La cathédrale de Bruxelles installe des plaques d’excuses pour les persécutions antisémites médiévales représentées dans des vitraux

Plus de 650 ans après l’exécution et l’expulsion des Juifs de Bruxelles à la suite de fausses accusations antisémites, les responsables de l’église de la cathédrale Saint-Michel-et-Gudule ont installé une plaque d’excuses pour la persécution commémorée dans ses vitraux.

Lors d’une cérémonie le 27 avril, l’archevêque Luc Terlinden de Malines-Bruxelles et le rabbin Albert Guigui, grand rabbin de Bruxelles, ont dévoilé quatre plaques, écrites en néerlandais, français, anglais et hébreu, fournissant un contexte historique pour les fenêtres et des excuses pour la persécution antisémite liée aux événements qu’elles représentent.

Les plaques, signées par Terlinden, déclarent que « des accusations sans fondement de profanation de l’hostie eucharistique ont été portées contre des communautés juives » dans l’Europe médiévale et que ces accusations « ont conduit à des persécutions, des massacres et des expulsions injustifiées ». Les fenêtres montrent des Juifs exécutés sur le bûcher en réponse à leurs prétendues attaques contre l’Eucharistie, pain que la doctrine catholique considère comme une représentation littérale du corps de Jésus.

« L’antijudaïsme théologique et social est en contradiction directe avec l’Évangile du Christ, qui appelle à la vérité, à la justice et à la fraternité », indiquent les plaques. « Nous demandons pardon au peuple juif pour les souffrances causées par ces accusations. »

Les vitraux de la cathédrale représentent la « profanation de l’hostie de Bruxelles », une accusation antisémite datant de 1370 selon laquelle des Juifs auraient profané des hosties de communion, conduisant à l’exécution de Juifs à Bruxelles et à l’expulsion de la communauté juive de la ville.

Les fenêtres ont attiré l’attention pendant des décennies, d’autant plus que l’Église catholique cherchait à tenir compte de son histoire d’antisémitisme. En 1969, peu de temps après la déclaration historique de Nostra Aetate rejetant la doctrine catholique anti-juive de longue date, l’archevêque de Bruxelles a ordonné que plusieurs peintures soient retirées et qu’une plaque soit installée pour fournir un contexte sur les représentations restantes.

Plusieurs années plus tard, a noté le Congrès juif européen la semaine dernière, les dirigeants catholiques ont installé une plaque qui attirait l’attention des lecteurs sur « la nature biaisée des accusations ». [against the Jews accused of the desecration] et à la présentation légendaire du « miracle ».
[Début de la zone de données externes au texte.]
(* ===== verification/AdminSafety.v ===== *)
(** * AdminSafety: authentication over whole histories of requests

    Theorems about [handle_exchange] and sequences of exchanges: every session
    has evidence behind it, and second factors are enforced across requests. *)
From S2P Require Import Prelude Text Net Config Checks Json Totp Passwords Users EventLogs Cbor Webauthn.
From S2P Require Import BlacklistOps AdminBase JsonView AdminAuth AdminLogin AdminConfig Admin AdminDemo.
From S2P Require IpBlocks RequestLog ConfigStore Files Sites.

Section safety.
Context `{Asio : AsioIp} `{Kdf : Pbkdf2} `{Hmac : HmacSha1} `{Sha : Sha256} `{Lib : LibCbor} `{E : Evp} `{J : JsonText}.
Context `{Fs : Files.StaticFiles.FileSystem}.

Lemma routes_granted env request user ip s :
  Forall (fun row => row.1 = true -> granted env request s (row.2 s).1)
    (import_routes env request user ++ routes env request user ip).
Proof.
  each_row.
  all: first [ apply setup_granted | apply login_granted | apply totp_verify_granted | apply backup_code_granted
             | apply passkey_granted | apply second_passkey_granted | apply inherited_granted; by_keeps ].
Qed.

Lemma routes_pending env request user ip s :
  Forall (fun row => row.1 = true -> pending_granted env request s (row.2 s).1)
    (import_routes env request user ++ routes env request user ip).
Proof.
  each_row.
  all: first [ apply login_pending | apply pending_inherited_granted; by_keeps ].
Qed.

(** ** One exchange *)

Definition body_read (x : AdminExchange) (request : AdminRequest) : Prop :=
  exists keep, x_read x (body_limit (x_header x)) = Some (rq_body request, keep) /\ rq_header request = x_header x.

Lemma exchange_sessions env ip x s token sess :
  sessions (handle_exchange env ip x s).1 !! token = Some sess ->
  inherited token sess s \/
  exists request, body_read x request /\ random_token_hex (rnd_token env) = Ok token /\
    login_evidence env request s (Sessions.sess_username sess) (Sessions.needs_mfa_setup sess).
Proof.
  revert token sess. apply (handle_exchange_elim (fun s' => forall token sess, sessions s' !! token = Some sess -> _)).
  { intros token sess H. left. by exists sess. }
  intros user body keep _ Hx request.
  assert (forall s', granted env request s s' -> forall token sess, sessions s' !! token = Some sess ->
            inherited token sess s \/ exists request, body_read x request /\ random_token_hex (rnd_token env) = Ok token /\
              login_evidence env request s (Sessions.sess_username sess) (Sessions.needs_mfa_setup sess)) as Hg.
  { intros s' Hs' token sess H. destruct (Hs' token sess H) as [?|(Ht & He & _)]; [by left|right].
    exists request. split_and!; try done. by exists keep. }
  eapply Forall_impl; [apply (routes_granted env request user ip s)|]. intros row Hrow Hguard. by apply Hg, Hrow.
Qed.

Lemma exchange_pending env ip x s token e :
  pending_mfa (handle_exchange env ip x s).1 !! token = Some e ->
  pending_mfa s !! token = Some e \/
  exists request, body_read x request /\ pending_evidence env request s (Mfa.mfa_username e).
Proof.
  revert token e. apply (handle_exchange_elim (fun s' => forall token e, pending_mfa s' !! token = Some e -> _)); [by left|].
  intros user body keep _ Hx request.
  assert (forall s', pending_granted env request s s' -> forall token e, pending_mfa s' !! token = Some e ->
            pending_mfa s !! token = Some e \/
            exists request, body_read x request /\ pending_evidence env request s (Mfa.mfa_username e)) as Hg.
  { intros s' Hs' token e H. destruct (Hs' token e H) as [?|(_ & He & _)]; [by left|right].
    exists request. split; [by exists keep|done]. }
  eapply Forall_impl; [apply (routes_pending env request user ip s)|]. intros row Hrow Hguard. by apply Hg, Hrow.
Qed.

(** ** Histories *)

Record Visit := mkVisit { v_env : Env; v_ip : list ascii; v_exchange : AdminExchange }.

Definition visit (s : AdminState) (v : Visit) : AdminState :=
  (handle_exchange (v_env v) (v_ip v) (v_exchange v) s).1.
Definition after (history : list Visit) (s : AdminState) : AdminState := foldl visit s history.

(** What one visit established, in the state it met. *)
Definition at_visit (history : list Visit) (s0 : AdminState) (P : Env -> AdminRequest -> AdminState -> Prop) : Prop :=
  exists earlier v later request, history = earlier ++ v :: later /\ body_read (v_exchange v) request /\
    P (v_env v) request (after earlier s0).

Lemma at_visit_snoc history v s0 P : at_visit history s0 P -> at_visit (history ++ [v]) s0 P.
Proof.
  intros (earlier & w & later & request & -> & Hr & HP). exists earlier, w, (later ++ [v]), request.
  split; [by rewrite <- app_assoc|done].
Qed.

Lemma at_visit_last history v s0 request (P : Env -> AdminRequest -> AdminState -> Prop) :
  body_read (v_exchange v) request -> P (v_env v) request (after history s0) -> at_visit (history ++ [v]) s0 P.
Proof. intros Hr HP. by exists history, v, [], request. Qed.

Lemma after_snoc history v s0 : after (history ++ [v]) s0 = visit (after history s0) v.
Proof. unfold after. by rewrite foldl_app. Qed.

Lemma pending_history history s0 token e :
  pending_mfa s0 = ∅ -> pending_mfa (after history s0) !! token = Some e ->
  at_visit history s0 (fun env request s => pending_evidence env request s (Mfa.mfa_username e)).
Proof.
  intros H0. induction history as [|v history IH] using rev_ind.
  - cbn. rewrite H0. by rewrite lookup_empty.
  - rewrite after_snoc. intros [H|(request & Hr & He)]%exchange_pending.
    + by apply at_visit_snoc, IH.
    + by eapply at_visit_last.
Qed.

Lemma session_history history s0 token sess :
  sessions s0 = ∅ -> sessions (after history s0) !! token = Some sess ->
  exists earlier v later request needs, history = earlier ++ v :: later /\ body_read (v_exchange v) request /\
    login_evidence (v_env v) request (after earlier s0) (Sessions.sess_username sess) needs.
Proof.
  intros H0. revert sess. induction history as [|v history IH] using rev_ind; intros sess.
  - cbn. rewrite H0. by rewrite lookup_empty.
  - rewrite after_snoc. intros [(old & Ho & Hu & _)|(request & Hr & _ & He)]%exchange_sessions.
    + destruct (IH old Ho) as (earlier & w & later & request & needs & -> & Hr & He). rewrite <- Hu.
      exists earlier, w, (later ++ [v]), request, needs. split; [by rewrite <- app_assoc|done].
    + exists history, v, [], request, (Sessions.needs_mfa_setup sess). done.
Qed.

Lemma pending_user_entry env request s token u :
  pending_user env request s = Some (token, u) -> exists e, pending_mfa s !! token = Some e /\ Mfa.mfa_username e = u.
Proof.
  unfold pending_user, Mfa.validate. destruct (extract_pending_mfa_token request) as [t|]; [|done].
  destruct (pending_mfa s !! t) as [e|] eqn:He; [|done]. destruct (_ >? _); [done|]. intros [= <- <-]. by exists e.
Qed.

(** Two-factor authentication cannot be bypassed: after any history of
    requests, in any order and over any connections, a session for [u] goes
    back to a request that proved itself: the first-run setup, the password of
    an account without a second factor, a registered passkey, or a second
    factor (TOTP code of an unused step, unused backup code, passkey of the
    account). In the last case an earlier request of the history had given
    the password of that account. *)
Theorem two_factor_enforced history s0 token sess :
  sessions s0 = ∅ -> pending_mfa s0 = ∅ ->
  sessions (after history s0) !! token = Some sess ->
  let u := Sessions.sess_username sess in
  exists earlier v later request needs, history = earlier ++ v :: later /\ body_read (v_exchange v) request /\
    login_evidence (v_env v) request (after earlier s0) u needs /\
    forall t w, pending_user (v_env v) request (after earlier s0) = Some (t, w) ->
      at_visit earlier s0 (fun env request s => pending_evidence env request s w).
Proof.
  intros Hs Hp H u. apply session_history in H as (earlier & v & later & request & needs & Hh & Hr & He); [|done].
  exists earlier, v, later, request, needs. split_and!; try done.
  intros t w (e & Hl & <-)%pending_user_entry. by eapply pending_history.
Qed.

End safety.

(** ** Witness: the administrator's session goes back to both steps *)

Definition demo_visit (token : list Z) (x : AdminExchange) : Visit := mkVisit (demo_env token) "127.0.0.1" x.
Definition demo_history : list Visit := [demo_visit [7] carol_login; demo_visit [8] admin_login; demo_visit [9] admin_code].

Lemma two_factor_enforced_witness :
  exists sess, sessions (after demo_history demo_admin) !! lit "09" = Some sess /\
    exists earlier v later request needs, demo_history = earlier ++ v :: later /\ body_read (v_exchange v) request /\
      login_evidence (v_env v) request (after earlier demo_admin) "admin" needs /\
      forall t w, pending_user (v_env v) request (after earlier demo_admin) = Some (t, w) ->
        at_visit earlier demo_admin (fun env request s => pending_evidence env request s w).
Proof.
  exists (Sessions.mkSession "admin" false (demo_now + 12 * ns_per_hour)).
  assert (sessions (after demo_history demo_admin) !! lit "09" =
            Some (Sessions.mkSession "admin" false (demo_now + 12 * ns_per_hour))) as Hs by (vm_compute; reflexivity).
  split; [exact Hs|].
  exact (two_factor_enforced demo_history demo_admin (lit "09") _ eq_refl eq_refl Hs).
Defined.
Mais Flora Cassen, directrice du Centre Brandeis d’études juives et spécialiste de l’antisémitisme européen, a déclaré que la plaque existante était « très ambiguë quant à la responsabilité et à ce qui s’est passé » et qu’elle était installée dans un endroit facile à manquer. Les nouvelles plaques, a-t-elle déclaré, contiennent des excuses claires et « très émouvantes » et ne peuvent être manquées par quiconque vient voir les fenêtres.

« L’importance est énorme que l’Église ait finalement apposé une plaque qui raconte l’histoire, qui reconnaît l’antisémitisme derrière cela, qui reconnaît qu’il s’agissait d’une calomnie et que cela a abouti à la persécution et à l’exécution des Juifs à Bruxelles et à leur expulsion », a déclaré Cassen.

Les nouvelles plaques citent Nostra Aetate et les efforts ultérieurs de l’Église catholique sous le pape Jean-Paul II pour prendre en compte l’antisémitisme historique en 2000. Elles affirment « l’engagement de l’Église à combattre toutes les formes d’antisémitisme, à approfondir le dialogue entre juifs et chrétiens et à transmettre aux générations futures une mémoire claire, basée sur la reconnaissance de la vérité et le respect mutuel ».

Alors que certains ont demandé la suppression des fenêtres historiques, Guigui a déclaré dans un communiqué que les plaques représentaient un moyen approprié de s’attaquer aux reliques de l’antisémitisme historique.

« Ce qui compte aujourd’hui, c’est la façon dont nous regardons ces images », a déclaré le rabbin. «Ils ne doivent pas être effacés, car ils font partie de l’histoire, mais ils doivent être accompagnés d’explications et de perspicacité morale afin de comprendre le contexte et d’éviter de répéter les erreurs du passé.»